*WHAT THE TASK REQUIRES*: Return all lines in the material below that contain "mkState".

*DATA UNDER STUDY*:
=== Section Start ===
(* ===== verification/Ops.v ===== *)
(** * Pool operations

    [hybrid-orderbook/ops/src/lib.rs]: the call that moves a pool from the
    account of a prior derivation to the account of the current one.  It is
    written against the storage and registries of an asset conversion pallet
    ([Pools], a [PoolMetadata] map, two asset registries with deposits, and the
    asset the deposits are made in), which are parameters here, with laws for
    what their calls do to balances, deposits and issuance. *)
From S2P Require Import Prelude Locator.
From Stdlib Require Import Bool.

Module Ops.

Inductive Error := InvalidAssetPair | PoolNotFound | ZeroBalance | PartialTransfer.

#[export] Instance Error_eq_dec : EqDecision Error.
Proof. solve_decision. Defined.

(** Whether the caller pays the fee of the transaction. *)
Inductive Pays := Pays_Yes | Pays_No.

(** [Registry code] is an error forwarded from a registry. *)
Inductive DispatchError := Module_ (e : Error) | BadOrigin | Registry (code : Z).

Class Config := {
  AccountId : Type;
  AssetKind : Type;
  PoolAssetId : Type;
  PoolInfo : Type;
  Metadata : Type;
  Chain : Type;
  AccountId_eq :: EqDecision AccountId;
  AssetKind_eq :: EqDecision AssetKind;
  locator :: PoolLocator AccountId AssetKind (AssetKind * AssetKind);
  PriorAccountIdConverter : AssetKind * AssetKind → option AccountId;
  balance_width : Z;

  Pools : Chain → AssetKind * AssetKind → option PoolInfo;
  PoolMetadata : Chain → AssetKind * AssetKind → option Metadata;
  info_lp_token : PoolInfo → PoolAssetId;
  metadata_lp_token : Metadata → PoolAssetId;

  total_balance : Chain → AssetKind → AccountId → Z;
  touch : AssetKind → AccountId → AccountId → M Chain DispatchError ();
  transfer : AssetKind → AccountId → AccountId → Z → M Chain DispatchError Z;
  deposit_held : Chain → AssetKind → AccountId → option (AccountId * Z);
  refund : AssetKind → AccountId → M Chain DispatchError ();

  lp_total_balance : Chain → PoolAssetId → AccountId → Z;
  lp_touch : PoolAssetId → AccountId → AccountId → M Chain DispatchError ();
  lp_transfer : PoolAssetId → AccountId → AccountId → Z → M Chain DispatchError Z;
  lp_deposit_held : Chain → PoolAssetId → AccountId → option (AccountId * Z);
  lp_refund : PoolAssetId → AccountId → M Chain DispatchError ();
  reset_team : PoolAssetId → AccountId → AccountId → AccountId → AccountId → M Chain DispatchError ();

  minimum_balance : Chain → Z;
  mint_into : AccountId → Z → M Chain DispatchError ();
  burn_from : AccountId → Z → M Chain DispatchError ()
}.

Inductive Event `{Config} :=
| MigratedToNewAccount (pool_id : AssetKind * AssetKind) (prior_account new_account : AccountId).

Record State `{Config} := mkState { chain : Chain; events : list Event }.

Section Ops.
Context `{BuildProfile} {T : Config}.
Implicit Types (c : Chain) (s : State).

(** [addresses]: the prior account first; none if they are the same.  In a
    build for tests or benchmarks the two are exchanged. *)
Definition distinct_pair (a b : option AccountId) : option (AccountId * AccountId) :=
  match a, b with
  | Some a, Some b => if decide (a = b) then None else Some (a, b)
  | _, _ => None
  end.
Definition addresses (id : AssetKind * AssetKind) : option (AccountId * AccountId) :=
  distinct_pair (PriorAccountIdConverter id) (address id).
Definition addresses_in_tests (id : AssetKind * AssetKind) : option (AccountId * AccountId) :=
  distinct_pair (address id) (PriorAccountIdConverter id).

(** If a deposit is held for the prior account: mint it for the depositor,
    who then touches the new account. *)
Definition place_deposit (held : Chain → option (AccountId * Z)) (ed : Z)
    (touch_new : AccountId → M Chain DispatchError ()) : M Chain DispatchError () :=
  h ← gets (λ c, Ok (held c));
  match h with
  | Some (depositor, deposit) =>
      amount ← lift (u_add balance_width deposit ed);
      mint_into depositor amount;;
      touch_new depositor
  | None => mret ()
  end.

(** The transfer of a whole balance. *)
Definition transfer_all (balance : Z) (transfer_new : M Chain DispatchError Z) : M Chain DispatchError () :=
  sent ← transfer_new;
  lift (ensure (balance =? sent) (Module_ PartialTransfer)).

(** If a deposit is held for the prior account: refund it and burn what was
    minted. *)
Definition return_deposit (held : Chain → option (AccountId * Z)) (ed : Z)
    (refund_prior : M Chain DispatchError ()) : M Chain DispatchError () :=
  h ← gets (λ c, Ok (held c));
  match h with
  | Some (depositor, deposit) =>
      refund_prior;;
      amount ← lift (u_add balance_width deposit ed);
      burn_from depositor amount
  | None => mret ()
  end.

(** The part of the call that works on the registries. *)
Definition migrate_assets (asset1 asset2 : AssetKind) (metadata_lp lp : PoolAssetId) (prior new : AccountId) :
    M Chain DispatchError () :=
  c ← get;
  let balance1 := total_balance c asset1 prior in
  let balance2 := total_balance c asset2 prior in
  let lp_balance := lp_total_balance c metadata_lp prior in
  lift (ensure (negb (balance1 =? 0)) (Module_ ZeroBalance));;
  lift (ensure (negb (balance2 =? 0)) (Module_ ZeroBalance));;
  lift (ensure (negb (lp_balance =? 0)) (Module_ ZeroBalance));;
  let ed := minimum_balance c in
  place_deposit (λ c, deposit_held c asset1 prior) ed (touch asset1 new);;
  place_deposit (λ c, deposit_held c asset2 prior) ed (touch asset2 new);;
  place_deposit (λ c, lp_deposit_held c lp prior) ed (lp_touch lp new);;
  transfer_all balance1 (transfer asset1 prior new balance1);;
  transfer_all balance2 (transfer asset2 prior new balance2);;
  transfer_all lp_balance (lp_transfer lp prior new lp_balance);;
  return_deposit (λ c, deposit_held c asset1 prior) ed (refund asset1 prior);;
  return_deposit (λ c, deposit_held c asset2 prior) ed (refund asset2 prior);;
  return_deposit (λ c, lp_deposit_held c lp prior) ed (lp_refund lp prior);;
  reset_team lp new new new new.

(** The call; a dispatchable that fails leaves the storage as it was. *)
Definition migrate_body (origin : option AccountId) (asset1 asset2 : AssetKind) : M State DispatchError Pays :=
  _ ← lift (ok_or origin BadOrigin);
  id ← lift (ok_or (pool_id asset1 asset2) (Module_ InvalidAssetPair));
  info ← gets (λ s, ok_or (Pools (chain s) id) (Module_ PoolNotFound));
  metadata ← gets (λ s, ok_or (PoolMetadata (chain s) id) (Module_ PoolNotFound));
  '(prior_account, new_account) ← lift (ok_or (addresses id) (Module_ InvalidAssetPair));
  zoom chain (λ c s, mkState _ c (events s))
    (migrate_assets id.1 id.2 (metadata_lp_token metadata) (info_lp_token info) prior_account new_account);;
  modify (λ s, mkState _ (chain s) (events s ++ [MigratedToNewAccount id prior_account new_account]));;
  mret Pays_No.

Definition migrate_to_new_account (origin : option AccountId) (asset1 asset2 : AssetKind) : M State DispatchError Pays :=
  λ s, match migrate_body origin asset1 asset2 s with
       | (Ok u, s') => (Ok u, s')
       | (r, _) => (r, s)
       end.

(** ** Documented behaviour of the registries

    [deposit_issuance] is the total of the asset that deposits are made in.
    Minting, burning, touching and refunding may change balances of the
    depositor only; a transfer moves what it returns. *)
Record unaffected (who : AccountId) c c' : Prop := {
  un_balance a x : x ≠ who → total_balance c' a x = total_balance c a x;
  un_lp t x : lp_total_balance c' t x = lp_total_balance c t x
}.

Definition same_deposits (x : AccountId) c c' : Prop :=
  (∀ a, deposit_held c' a x = deposit_held c a x) ∧ (∀ t, lp_deposit_held c' t x = lp_deposit_held c t x).
End Ops.

Class Laws `{BuildProfile} {T : Config} := {
  deposit_issuance : Chain → Z;
  mint_law who v c c' : mint_into who v c = (Ok (), c') →
    unaffected who c c' ∧ (∀ x, same_deposits x c c') ∧ deposit_issuance c' = deposit_issuance c + v;
  burn_law who v c c' : burn_from who v c = (Ok (), c') →
    unaffected who c c' ∧ (∀ x, same_deposits x c c') ∧ deposit_issuance c' = deposit_issuance c - v;
  touch_law a x who c c' : touch a x who c = (Ok (), c') →
    unaffected who c c' ∧ (∀ y, y ≠ x → same_deposits y c c') ∧ deposit_issuance c' = deposit_issuance c;
  lp_touch_law t x who c c' : lp_touch t x who c = (Ok (), c') →
    unaffected who c c' ∧ (∀ y, y ≠ x → same_deposits y c c') ∧ deposit_issuance c' = deposit_issuance c;
  transfer_law a src dst v c sent c' : transfer a src dst v c = (Ok sent, c') → src ≠ dst →
    (∀ b x, total_balance c' b x = total_balance c b x +
       (if decide (b = a ∧ x = dst) then sent else 0) - (if decide (b = a ∧ x = src) then sent else 0)) ∧
    (∀ t x, lp_total_balance c' t x = lp_total_balance c t x) ∧
    (∀ x, same_deposits x c c') ∧ deposit_issuance c' = deposit_issuance c;
  lp_transfer_law t src dst v c sent c' : lp_transfer t src dst v c = (Ok sent, c') → src ≠ dst →
    (∀ b x, total_balance c' b x = total_balance c b x) ∧
    lp_total_balance c' t dst = lp_total_balance c t dst + sent ∧
    lp_total_balance c' t src = lp_total_balance c t src - sent ∧
    (∀ x, same_deposits x c c') ∧ deposit_issuance c' = deposit_issuance c;
  refund_law a x c who d c' : refund a x c = (Ok (), c') → deposit_held c a x = Some (who, d) →
    unaffected who c c' ∧ deposit_held c' a x = None ∧ (∀ b, b ≠ a → deposit_held c' b x = deposit_held c b x) ∧
    (∀ t, lp_deposit_held c' t x = lp_deposit_held c t x) ∧ deposit_issuance c' = deposit_issuance c;
  lp_refund_law t x c who d c' : lp_refund t x c = (Ok (), c') → lp_deposit_held c t x = Some (who, d) →
    unaffected who c c' ∧ lp_deposit_held c' t x = None ∧ (∀ a, deposit_held c' a x = deposit_held c a x) ∧
    deposit_issuance c' = deposit_issuance c;
  reset_team_law t o i a f c c' : reset_team t o i a f c = (Ok (), c') →
    (∀ a x, total_balance c' a x = total_balance c a x) ∧ (∀ t x, lp_total_balance c' t x = lp_total_balance c t x) ∧
    (∀ x, same_deposits x c c') ∧ deposit_issuance c' = deposit_issuance c
}.
End Ops.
=== Section End ===
*WRITTEN RESPONSE*:
Record State `{Config} := mkState { chain : Chain; events : list Event }.
  zoom chain (λ c s, mkState _ c (events s))
  modify (λ s, mkState _ (chain s) (events s ++ [MigratedToNewAccount id prior_account new_account]));;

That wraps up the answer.